Logitech is unveiling a new security camera today called the Circle 2. Except the Circle 2 isn’t really one camera: it’s four different cameras in one (maybe more, depending on how you set it up). It’s meant to be wired and wireless, mounted to walls and windows, and used basically however you’d like. The only downside is that you’ll have to buy the right parts to transform it into the kind of camera you’re looking for — and there are a lot of different parts.
On its own, the Circle 2 is surprisingly small. It’s a little black disc with a 180-degree camera on one side and a smart connector on the back. The 180-degree camera is great, because it allows a single camera to monitor a ridiculously wide area. And the smart connector is what allows the camera to transform into a bunch of different shapes.
The Circle 2 isn’t meant to be used as just a tiny disc — in fact, it can’t be. It’s meant to be paired with a traditional wall mount, a battery mount, a window mount, or a plug mount that goes straight into an outlet. You’ll need at least attach one of them to power the thing.

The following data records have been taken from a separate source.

(* ===== verification/KVSpec.v ===== *)
(** * What the key-value operations do.

    [KVLaws] is what a cache promises: a partial map from keys to values with expiries.
    Against it every write operation is a decision on the entry of its key. *)
From S2P Require Import Prelude CacheConfig SipHash Entry Page IndexTable Shard CacheFile Cache Wire KVWire KVWireProps KVOps.
From stdpp Require Import strings.
Import Entry KVWire KVOps.
#[local] Open Scope Z_scope.

Definition entryOf : Type := option (bytes * Z).
Definition kvmap : Type := bytes -> entryOf.

(** The entry as a read at [now] sees it. *)
Definition live (now : Z) (x : entryOf) : entryOf :=
  match x with Some (v, e) => if Shard.isExpired e now then None else Some (v, e) | None => None end.

(** ** The promises of a cache *)

(** A write can fail for want of room, which is the state of one node, or because the
    entry is larger than what any page has room for. *)
Definition fullErr (e : cerr) : Prop := e = ErrFull \/ e = ErrCannotEvict \/ e = ErrReuseBarrier.
Definition refusal (room : Z) (k v : bytes) (e : cerr) : Prop :=
  fullErr e \/ (e = errEntryTooLarge /\ room < entrySpanExact (blen k) (blen v)) \/ (e = errKeyTooLong /\ maxKeyLen < blen k).

Class KVLaws (S : Type) `{KVStore S} := {
  content : S -> kvmap;
  kvOk : S -> Prop;
  lossy : Prop;
  room : Z;
  hash : bytes -> Z;
  (** The expiries are 64-bit, and no two keys of the map share a hash. *)
  law_fits s k v e : kvOk s -> content s k = Some (v, e) -> fits 64 e;
  law_hash s k k' : kvOk s -> content s k <> None -> k' <> k -> hash k' = hash k -> content s k' = None;
  (** A read returns the live entry, and may drop it if it has expired. *)
  law_read s k n : kvOk s -> exists s',
    cGetWithExpiryAt k n s = (s', match live n (content s k) with Some x => Ok x | None => Err ErrNotFound end) /\ kvOk s' /\
    forall k', content s' k' = content s k' \/ (k' = k /\ content s' k' = None /\ live n (content s k) = None);
  law_readWall s k : kvOk s -> exists n s',
    cGetWithExpiry k s = (s', match live n (content s k) with Some x => Ok x | None => Err ErrNotFound end) /\ kvOk s' /\
    forall k', content s' k' = content s k' \/ (k' = k /\ content s' k' = None /\ live n (content s k) = None);
  law_getAt s k n : cGetAt k n s = (x ← cGetWithExpiryAt k n; mret x.1) s;
  law_get s k : cGet k s = (x ← cGetWithExpiry k; mret x.1) s;
  (** A write stores the entry, or fails; other keys are lost to eviction or to a
      collision only. *)
  law_write s k v e : kvOk s -> fits 64 e ->
    match cPutAbs k v e s with
    | (s', Ok _) => kvOk s' /\ content s' k = Some (v, e) /\
        forall k', k' <> k -> content s' k' = content s k' \/ ((lossy \/ hash k' = hash k) /\ content s' k' = None)
    | (s', Err er) => refusal room k v er /\ kvOk s' /\ forall k', content s' k' = content s k' \/ (lossy /\ content s' k' = None)
    | (_, Panic) => False
    end;
  law_putAt s k v ttl n : kvOk s -> exists s1, cPutAt k v ttl n s = cPutAbs k v (Shard.expiryAtFrom ttl n) s1 /\ kvOk s1 /\
    forall k', content s1 k' = content s k';
  law_put s k v ttl : kvOk s -> exists n s1, cPut k v ttl s = cPutAbs k v (Shard.expiryAtFrom ttl n) s1 /\ kvOk s1 /\
    forall k', content s1 k' = content s k';
  law_del s k : kvOk s ->
    match cDel k s with
    | (s', Ok b) => kvOk s' /\ b = bool_decide (content s k <> None) /\ content s' k = None /\
        forall k', k' <> k -> content s' k' = content s k' \/ (lossy /\ content s' k' = None)
    | (s', Err er) => refusal room k [] er /\ kvOk s' /\ forall k', content s' k' = content s k' \/ (lossy /\ content s' k' = None)
    | (_, Panic) => False
    end;
  law_now s : kvOk s -> exists n s', cNowMs s = (s', Ok n) /\ kvOk s' /\ forall k, content s' k = content s k;
  law_flush s : kvOk s ->
    match cFlush s with
    | (s', Ok _) => kvOk s' /\ forall k, content s' k = None
    | (s', Err er) => er = ErrFlushNotDurable /\ kvOk s' /\ forall k, content s' k = content s k \/ content s' k = None
    | (_, Panic) => False
    end;
}.

(** ** The specification *)

Inductive request :=
| RPut (k v : bytes) (ttl : Z) | RDel (k : bytes) | RExpire (k : bytes) (ttl : Z) | RIncr (k : bytes) (d : Z)
| RSetNX (k v : bytes) (ttl : Z) | RCAS (k v : bytes) (expected : option bytes) (ttl : Z) | RCAD (k x : bytes)
| RGetDel (k : bytes) | RGetSet (k v : bytes) (ttl : Z) | RPersist (k : bytes)
| RIncrEx (k : bytes) (d ttl : Z) | RCAEX (k x : bytes) (ttl : Z).

Definition reqKey (r : request) : bytes :=
  match r with
  | RPut k _ _ | RDel k | RExpire k _ | RIncr k _ | RSetNX k _ _ | RCAS k _ _ _ | RCAD k _ | RGetDel k | RGetSet k _ _ | RPersist k
  | RIncrEx k _ _ | RCAEX k _ _ => k
  end.

Definition reqName (r : request) : string :=
  match r with
  | RPut _ _ _ => "put" | RDel _ => "del" | RExpire _ _ => "expire" | RIncr _ _ => "incr" | RSetNX _ _ _ => "set_nx" | RCAS _ _ _ _ => "cas"
  | RCAD _ _ => "cad" | RGetDel _ => "getdel" | RGetSet _ _ _ => "getset" | RPersist _ => "persist" | RIncrEx _ _ _ => "incr_ex"
  | RCAEX _ _ _ => "caex"
  end%string.

Definition reqArgs (r : request) : bytes :=
  match r with
  | RPut k v ttl | RSetNX k v ttl | RGetSet k v ttl => EncodePutArgs k v ttl
  | RDel k | RGetDel k | RPersist k => EncodeKeyArgs k
  | RExpire k ttl => EncodeExpireArgs k ttl
  | RIncr k d => EncodeIncrArgs k d
  | RCAS k v x ttl => EncodeCASArgs k v (bool_decide (x <> None)) (default [] x) ttl
  | RCAD k x => EncodeCADArgs k x
  | RIncrEx k d ttl => EncodeIncrExArgs k d ttl
  | RCAEX k x ttl => EncodeCAEXArgs k x ttl
  end.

At launch, Logitech will be selling two kits: one includes the camera and a wall mount and sells for $179.99. The other includes the camera and a battery mount and sells for $199.99. As accessories, it’ll also be selling a weatherproof extension cord, a window mount, a wall plug mount, and an extra battery; these range in price from $29.99 to $49.99. For the most part, you can mix and match the different mounts (though in one strange exception, the extra battery requires you to have purchased the camera’s battery kit first). On the plus side, the entire camera is weatherproof, so it can be used outside in any setup. The kits and accessories are supposed to begin shipping next month.

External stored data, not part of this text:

(** Flushing one shard empties it or, when its sidecar cannot be made durable, changes
    no key of it. *)
Lemma flush_cell w s : cell_ok s ->
  match Cache.flush w s with
  | (s', Ok _) => cell_ok s' /\ forall k, lookup (Cache.core s') k = None
  | (s', Err e) => e = ErrFlushNotDurable /\ cell_ok s' /\ forall k, lookup (Cache.core s') k = lookup (Cache.core s) k
  | (_, Panic) => False
  end.
Proof.
  intros Hc. pose proof (ce_shard _ Hc) as Hok. unfold Cache.flush. rewrite bind_gets. destruct (isMmap (Cache.core s)) eqn:Hm.
  - destruct (calls_quiet hashKey cfg (Cache.core s) (S (calls (Cache.core s))) Hok) as (Hok1 & Hl1).
    destruct (calls_quiet hashKey cfg (Cache.core s) (S (S (calls (Cache.core s)))) Hok) as (Hok2 & Hl2).
    unfold Cache.writeFlushSidecar, Cache.syncRegion, Cache.inCore, mbind, st_bind, gets, modify, mret, st_ret. cbn [Cache.core Cache.setCore].
    destruct (msyncOk w (calls (Cache.core s))); [|by split_and!; [|apply cell_stays|]]. rewrite CacheFile.encode_sidecar by done.
    cbn [Cache.core Cache.setCore Cache.setSidecar calls setCalls]. destruct Hc as [_ Hk Hh Hi].
    destruct (msyncOk w (S (calls (Cache.core s)))); [|by split; [done|]; split; [split; cbn; [apply Hok2|done..]|]].
    destruct (flushed_ok hashKey cfg (setCalls (Cache.core s) (S (S (calls (Cache.core s))))) (writeSeq (Cache.core s)) (proj1 Hok2)) as [Hf1 Hf2].
    split; [|done]. split; cbn; [apply Hf1|done..].
  - destruct (flushed_ok hashKey cfg (Cache.core s) (writeSeq (Cache.core s)) Hok) as [Hf1 Hf2]. split; [by apply cell_stays|done].
Qed.

Lemma flushFrom_ok l : forall i fe, Forall cell_ok l -> (fe = None \/ fe = Some ErrFlushNotDurable) ->
  let (l', o) := Cache.flushFrom ws i l fe in length l' = length l /\ Forall cell_ok l' /\
    (o = Ok tt \/ o = Err ErrFlushNotDurable) /\ (o = Ok tt -> fe = None) /\
    forall j s', l' !! j = Some s' -> exists s, l !! j = Some s /\ forall k, lookup (Cache.core s') k = None \/ (o <> Ok tt /\ lookup (Cache.core s') k = lookup (Cache.core s) k).
Proof.
  induction l as [|s l IH]; intros i fe Hl Hfe; cbn [Cache.flushFrom].
  - split_and!; try done; [destruct Hfe as [->| ->]; auto|destruct Hfe as [->| ->]; done].
  - inversion Hl as [|? ? Hs Hl']; subst. pose proof (flush_cell (ws i) s Hs) as Hf. destruct (Cache.flush (ws i) s) as [s' [u|e|]]; [| |done].
    + specialize (IH (S i) fe Hl' Hfe).
      destruct (Cache.flushFrom ws (S i) l fe) as [l' o]. destruct IH as (H1 & H2 & H3 & H4 & H5). destruct Hf as [Hf1 Hf2].
      cbn. split_and!; try done; [by f_equal|by constructor|]. intros [|j] s0; cbn; [|apply H5]. intros [= <-]. exists s. split; [done|]. auto.
    + destruct Hf as (-> & Hf1 & Hf2). assert (match fe with Some _ => fe | None => Some ErrFlushNotDurable end = Some ErrFlushNotDurable) as -> by (by destruct Hfe as [->| ->]).
      specialize (IH (S i) (Some ErrFlushNotDurable) Hl' (or_intror eq_refl)). destruct (Cache.flushFrom ws (S i) l _) as [l' o]. destruct IH as (H1 & H2 & H3 & H4 & H5).
      assert (o <> Ok tt) as Ho by (intros Ho; by specialize (H4 Ho)).
      cbn. split_and!; try done; [by f_equal|by constructor|]. intros [|j] s0; cbn; [|apply H5]. intros [= <-]. exists s. split; [done|]. auto.
Qed.

Lemma cache_flush c : cache_ok c ->
  match Cache.Flush ws c with
  | (c', Ok _) => cache_ok c' /\ forall k, cacheContent c' k = None
  | (c', Err er) => er = ErrFlushNotDurable /\ cache_ok c' /\ forall k, cacheContent c' k = cacheContent c k \/ cacheContent c' k = None
  | (_, Panic) => False
  end.
Proof.
  intros Hc. pose proof (flushFrom_ok (Cache.shards c) 0 None (ca_shards c Hc) (or_introl eq_refl)) as Hf. unfold Cache.Flush.
  destruct (Cache.flushFrom ws 0 (Cache.shards c) None) as [l' o]. destruct Hf as (H1 & H2 & H3 & _ & H5).
  assert (cache_ok (Cache.MkCache l')) as Hc'.
  { apply (cells_ok c); [done|]. apply Forall2_same_length_lookup. split; [done|]. intros j s s' Hs Hs'. split; [exact (Forall_lookup_1 _ _ _ _ H2 Hs')|].
    intros k Hk. destruct (H5 j s' Hs') as (s0 & Hs0 & Hs0'). rewrite Hs in Hs0. injection Hs0 as <-. by destruct (Hs0' k) as [?|[_ <-]]. }
  assert (forall k, cacheContent (Cache.MkCache l') k = None \/ (o <> Ok tt /\ cacheContent (Cache.MkCache l') k = cacheContent c k)) as Hk.
  { intros k. unfold cacheContent. cbn [Cache.shards]. destruct (l' !! cellOf k) as [s'|] eqn:Es; [|by left]. destruct (H5 _ _ Es) as (s & -> & Hs). apply Hs. }
  destruct H3 as [->| ->].
  - split; [done|]. intros k. by destruct (Hk k) as [?|[? _]].
  - split_and!; try done. intros k. destruct (Hk k) as [?|[_ ?]]; auto.
Qed.

#[export] Program Instance Cache_KVLaws : @KVLaws Cache.Cache (Cache_KVStore hashKey ws cfg) := {|
  content := cacheContent;
  kvOk := cache_ok;
  lossy := AtCapPolicy cfg = PolicyRingbufEvict;
  room := PageSize cfg - pageHdrSize;
  hash := hashKey;
|}.
Next Obligation.
  intros c k v e Hc Hk. unfold cacheContent in Hk. destruct (cell_of c k Hc) as (s & Hs & Hok). rewrite Hs in Hk. eapply lookup_fits; [apply Hok|done].
Qed.
Next Obligation.
  intros c k k' Hc Hk Hne Hh. unfold cacheContent in *. rewrite (cellOf_hash k k' Hh). destruct (cell_of c k Hc) as (s & Hs & Hok). rewrite Hs in *. eapply lookup_hash; [apply Hok|done..].
Qed.
Next Obligation. exact cache_read. Qed.
Next Obligation. exact cache_readWall. Qed.
Next Obligation.
  intros c k n. cbn. unfold Cache.GetWithExpiryAt. rewrite <- (shardForH_map k _ (fun x => x.1)). apply shardForH_ext. intros w h s. unfold getAtH, getWithExpiryAtH.
  rewrite bind_assoc. unfold mbind, st_bind. destruct (advanceAppliedStamp n s) as [s1 [u| |]]; try done. by destruct (getCore _ _ _ _ _ s1) as [s2 [[v e]| |]].
Qed.
Next Obligation.
  intros c k. cbn. unfold Cache.GetWithExpiry. rewrite <- (shardForH_map k _ (fun x => x.1)). apply shardForH_ext. intros w h s. unfold getH, getWithExpiryH.
  rewrite bind_assoc. unfold mbind, st_bind. destruct (now w s) as [s1 [n| |]]; try done. by destruct (getCore _ _ _ _ _ s1) as [s2 [[v e]| |]].
Qed.
Next Obligation. exact cache_write. Qed.
Next Obligation. exact cache_putAt. Qed.
Next Obligation. exact cache_put. Qed.
Next Obligation. exact cache_del. Qed.
Next Obligation. exact cache_now. Qed.
Next Obligation. exact cache_flush. Qed.

End Cache.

Overall, Logitech seems to have devised a smart system that opens up a lot of possibilities for buyers. One of the things Logitech says it saw with the original Circle camera was that customers had a lot of different ways they liked to use them, and its goal this time is to make it easier for customers to put the camera wherever they’d like. Logitech hints that more mounts could come over time as customers show interest in different uses of the camera.
The Circle 2’s shape-shifting is really the biggest new feature — the camera is otherwise about the same as its predecessor. Owners will be able to stream footage through the Logi Circle app and get notifications about activity. Unfortunately, some of the much more useful features require additional payment. You’ll need to subscribe to the $100-per-year, per-camera Circle Safe Premium service in order to get person detection or set activity zones. Otherwise, you’re stuck with much less useful notifications.
That kind of fee isn’t unique to Logitech — Nest also charges for person detection — but it makes cameras like these a much bigger investment if you’re using them for security. As a way to monitor your kids or a pet, though, you can probably skip out on extra payments.
Logitech has also set up Alexa support for the Circle 2; every camera has a built-in HomeKit chip, so they’ll work with Apple’s system, too. (Although, a caveat: apparently HomeKit doesn’t support battery-powered cameras, so the Circle 2 will only work with HomeKit when plugged into a wired power source.)
When the Circle 2 launches next month, it’ll face off against quite a few competitors vying to get inside your home. Netgear’s Arlo line of cameras has indoor and outdoor options, and it even recently added an option expressly designed for monitoring babies. Canary’s Flex camera takes a similar put-it-anywhere approach, with the ability for a single camera to work plugged or unplugged, indoors or out.
On top of those options, Nest just announced the Cam IQ, which shoots in 4K so that it can punch in on details. Nest even offers some of the smarts that Logitech is charging for — like person detection — for free. This should make it much cheaper if you’re looking primarily for a security camera, not a way to monitor your kids while they’re playing in the backyard.